----- SUPPLIED RECORDS -----

Lemma flat_step_returns env pd ds reg sf nest s st : plain_world env ds -> flat s -> count "{" (cfg "message" s) <= sf ->
  plain_results st -> returned st (executeStep env pd ds reg sf nest s st).
Proof.
  intros Hw [Hp Hl] Hm Hr.
  assert (Hcall : forall x : string * option error, plain_text x.1 ->
    returned st (Some (call_result env st.2 (s_ID s) x, (st.1, S st.2)))) by (intros [o e]; apply returned_call).
  pose proof Hw as (_ & _ & _ & Hin & Hds).
  assert (Hstep : forall par loop, (s_Type s = StepParallel -> False) -> (s_Type s = StepLoop -> False) -> returned st (
    if decide (s_Type s = StepToolCall) then Some (call_result env st.2 (s_ID s) (executeToolCall env st.2 s st.1), (st.1, S st.2))
    else if decide (s_Type s = StepAgentChat) then
      r ← executeAgentChat env sf st.2 s st.1; Some (call_result env st.2 (s_ID s) r, (st.1, S st.2))
    else if decide (s_Type s = StepWebhook) then Some (call_result env st.2 (s_ID s) (executeWebhook env st.2 s), (st.1, S st.2))
    else if decide (s_Type s = StepDelay) then
      Some (call_result env st.2 (s_ID s) ("waited " +:+ ds (pd (cfg "duration" s)), None), (st.1, S st.2))
    else if decide (s_Type s = StepCondition) then Some (executeCondition env st.2 s st.1, (st.1, S st.2))
    else if decide (s_Type s = StepParallel) then par
    else if decide (s_Type s = StepLoop) then loop
    else if decide (s_Type s = StepHumanInput) then
      let '(r, run) := executeHumanInputStep env st.2 s st.1 in Some (r, (run, S st.2))
    else if decide (s_Type s = StepApproval) then
      let '(r, run) := executeApprovalStep env st.2 s st.1 in Some (r, (run, S st.2))
    else Some (call_result env st.2 (s_ID s) ("", Some ("unknown step type: " +:+ s_Type s)), (st.1, S st.2)))).
  { intros par loop Hpar Hloop. case_decide; [by eapply Hcall, tool_plain|].
    case_decide; [destruct (chat_plain env ds sf st.2 s st.1 Hw Hr Hm) as (o & e & -> & Ho); by apply Hcall|].
    case_decide; [by eapply Hcall, webhook_plain|]. case_decide.
    { apply Hcall. pose proof (Hds (pd (cfg "duration" s))) as Hd. unfold plain_text in *. cbn [fst]. by rewrite count_app, Hd. }
    case_decide; [by eexists _, _|]. case_decide; [done|]. case_decide; [done|]. case_decide.
    { eexists _, _. split; [reflexivity|]. split; [|done]. destruct (env_input env st.2) eqn:E; [by eapply Hin|done]. }
    case_decide; [|by apply Hcall]. eexists _, _. split; [reflexivity|]. split; [|done].
    destruct (env_approval env st.2); [done| |done]. by case_decide. }
  destruct nest; exact (Hstep _ _ Hp Hl).
Qed.

Lemma flat_steps_return env pd ds reg sf nest steps : plain_world env ds ->
  Forall (fun s => flat s /\ count "{" (cfg "message" s) <= sf) steps ->
  returns_within (executeStep env pd ds reg sf nest) steps plain_results.
Proof.
  intros Hw Hs. split; [done|]. intros s st Hin Hr. rewrite Forall_forall in Hs. destruct (Hs s Hin) as [Hf Hm].
  destruct (flat_step_returns env pd ds reg sf nest s st Hw Hf Hm Hr) as (r & st' & He & Hp & Heq).
  exists r, st'. split; [done|]. unfold plain_results, set_result. cbn. rewrite Heq. by apply map_Forall_insert_2.
Qed.

(** ** Registering other topics does not register this one *)

Lemma policy_Start_keeps {P} (h : string -> nat) ts : forall b b' : @Bus P,
  closed b = false -> handler_at "policy" approval_topic b = None -> approval_topic ∉ ts ->
  foldl (fun ob t => b ← ob; Handle "policy" t (h t) b) (Some b) ts = Some b' ->
  closed b' = false /\ handler_at "policy" approval_topic b' = None.
Proof.
  induction ts as [|t ts IH]; intros b b' Hc Hn Hni; simpl; [by intros [= <-]|].
  apply not_elem_of_cons in Hni as [Hne Hni]. destruct (Handle "policy" t (h t) b) as [b1|] eqn:E.
  - destruct (Handle_inv _ _ _ _ _ E) as (b2 & Hh & Hcl & _ & _ & _ & ->).
    apply IH; [simpl; congruence| |done].
    rewrite handler_at_insert, decide_False by (by intros [_ ?]). unfold handler_at in *. by rewrite Hh.
  - intros H. exfalso. clear -H. induction ts; simpl in *; [done|]. by apply IHts.
Qed.

(** ** Properties *)

(** Replacing "{{step.output}}" in a message ends, with no placeholder left, whenever the replacing output has no "{"; when the output contains the placeholder itself and the message mentions it, the replacement loop never ends, whatever the number of rounds. *)
Lemma substituteVar_termination s k new fuel :
  let old := "{{" +:+ k +:+ ".output}}" in
  (count "{" new = 0 -> exists r, substituteVar (String.length s) s old new = Some r /\ find old r = None) /\
  (find old new <> None -> find old s <> None -> substituteVar fuel s old new = None).
Proof.
  intros old. split.
  - intros Hn. apply (substituteVar_ends "{" old new Hn); [|apply count_length].
    unfold old. rewrite !count_app. simpl. lia.
  - intros Hn Hs. by apply substituteVar_diverges.
Qed.

(** C40 [termination]: every run that ends is completed or failed, with its end time set and, when failed, a
    reason.  A run whose step graph has no cycle (a rank decreases along OnSuccess and OnFailure) ends after at
    most rank + 1 steps as long as its steps return along the run: from the states of some invariant that holds at
    the start and that the steps keep.  Steps that are neither parallel nor loops do: when what agents, webhooks
    and operators answer and the results there are hold no opening brace, such a run ends, placeholders for the
    outputs of other steps included.  Otherwise an agent's step may not return: a message that mentions the output of
    the only step run so far, where that output holds the placeholder itself, is substituted without end. *)
Theorem executeWorkflow_ends env pd ds reg sf nest wf run :
  (forall fuel run' n, executeWorkflow env pd ds reg sf fuel nest wf run = Some (run', n) ->
     (Status run' = RunCompleted \/ Status run' = RunFailed) /\ CompletedAt run' = env_end env n /\
     (Status run' = RunFailed -> run_Error run' <> "")) /\
  (forall rank, acyclic (Steps wf) rank ->
     (forall I, returns_within (executeStep env pd ds reg sf nest) (Steps wf) I -> I (run, 0) ->
        executeWorkflow env pd ds reg sf (S (rank (StartStep wf))) nest wf run <> None) /\
     (plain_world env ds -> plain_results (run, 0) ->
        Forall (fun s => flat s /\ count "{" (cfg "message" s) <= sf) (Steps wf) ->
        executeWorkflow env pd ds reg sf (S (rank (StartStep wf))) nest wf run <> None)) /\
  (forall s st k x, s_Type s = StepAgentChat -> result_keys env st.2 st.1 = [k] -> Results st.1 !! k = Some x ->
     let old := "{{" +:+ k +:+ ".output}}" in
     Contains (cfg "message" s) old = true -> Contains (Output x) old = true ->
     executeStep env pd ds reg sf nest s st = None).
Proof.
  assert (Hend : forall rank I, acyclic (Steps wf) rank ->
    returns_within (executeStep env pd ds reg sf nest) (Steps wf) I -> I (run, 0) ->
    executeWorkflow env pd ds reg sf (S (rank (StartStep wf))) nest wf run <> None).
  { intros rank I Ha HI Hi. unfold executeWorkflow.
    destruct (workflow_loop_total env _ (Steps wf) I rank HI Ha (S (rank (StartStep wf))) (StartStep wf) (run, 0))
      as [st' ->]; [lia|done|done]. }
  split; [|split].
  - intros fuel run' n H. by apply workflow_loop_final in H.
  - intros rank Ha. split; [intros I HI Hi; by eapply Hend|]. intros Hw Hr Hf.
    apply (Hend rank plain_results Ha); [by apply flat_steps_return|done].
  - intros s st k x Ht Hk Hx old Hm Ho. unfold Contains in *. subst old.
    assert (Hnone : executeAgentChat env sf st.2 s st.1 = None).
    { unfold executeAgentChat. rewrite Hk. cbn [substitute_all]. rewrite Hx. cbn [fmap option_fmap option_map default].
      rewrite substituteVar_diverges; [done| |]; intros Hf; unfold id in Hf; [by rewrite Hf in Ho|by rewrite Hf in Hm]. }
    destruct nest; cbn [executeStep]; rewrite Ht, decide_False, decide_True by done; by rewrite Hnone.
Qed.

(** An approval step lets the workflow on only when the reply is exactly "approved"; and on a bus where the policy module has registered its topics the request the step sends has no handler, so the step always fails closed. *)
Lemma approval_step_blocked {P} env n step run (h : string -> nat) (b b' : @Bus P) fi ft d k msg e :
  closed b = false -> handler_at "policy" approval_topic b = None -> policy_Start h b = Some b' ->
  Target msg = "policy" -> Topic msg = approval_topic -> Request fi ft d k msg b' = Err e ->
  env_approval env n = ApprovalError e ->
  (forall env' n', r_Status (executeApprovalStep env' n' step run).1 = "success" <->
     env_approval env' n' = ApprovalString "approved") /\
  r_Status (executeApprovalStep env n step run).1 = "failure" /\
  r_Error (executeApprovalStep env n step run).1 = "approval unavailable: " +:+ ErrNoHandler.
Proof.
  intros Hc Hnone Hstart Ht Htop Hreq Henv. split.
  { intros env' n'. unfold executeApprovalStep. destruct (env_approval env' n') as [x|x|]; simpl; [done| |done].
    case_decide; subst; simpl; [done|]. split; [done|]. by intros [= ->]. }
  assert (He : e = ErrNoHandler).
  { destruct (policy_Start_keeps h policy_topics b b' Hc Hnone) as [Hc' Hn']; [|done|].
    { vm_compute. intros H. repeat (apply elem_of_cons in H as [H|H]; [discriminate|]). by apply elem_of_nil in H. }
    unfold Request in Hreq. rewrite Hc', Ht, Htop in Hreq. unfold handler_at in Hn'.
    destruct (handlers b' !! "policy") as [ts|]; simpl in *; [|congruence]. rewrite Hn' in Hreq. congruence. }
  subst e. unfold executeApprovalStep. rewrite Henv. done.
Qed.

-----

**WORK INSTRUCTIONS:** Go through the material and report each line that holds the string "eexists".

**ANSWER SPACE:**
    case_decide; [by eexists _, _|]. case_decide; [done|]. case_decide; [done|]. case_decide.
    { eexists _, _. split; [reflexivity|]. split; [|done]. destruct (env_input env st.2) eqn:E; [by eapply Hin|done]. }
    case_decide; [|by apply Hcall]. eexists _, _. split; [reflexivity|]. split; [|done].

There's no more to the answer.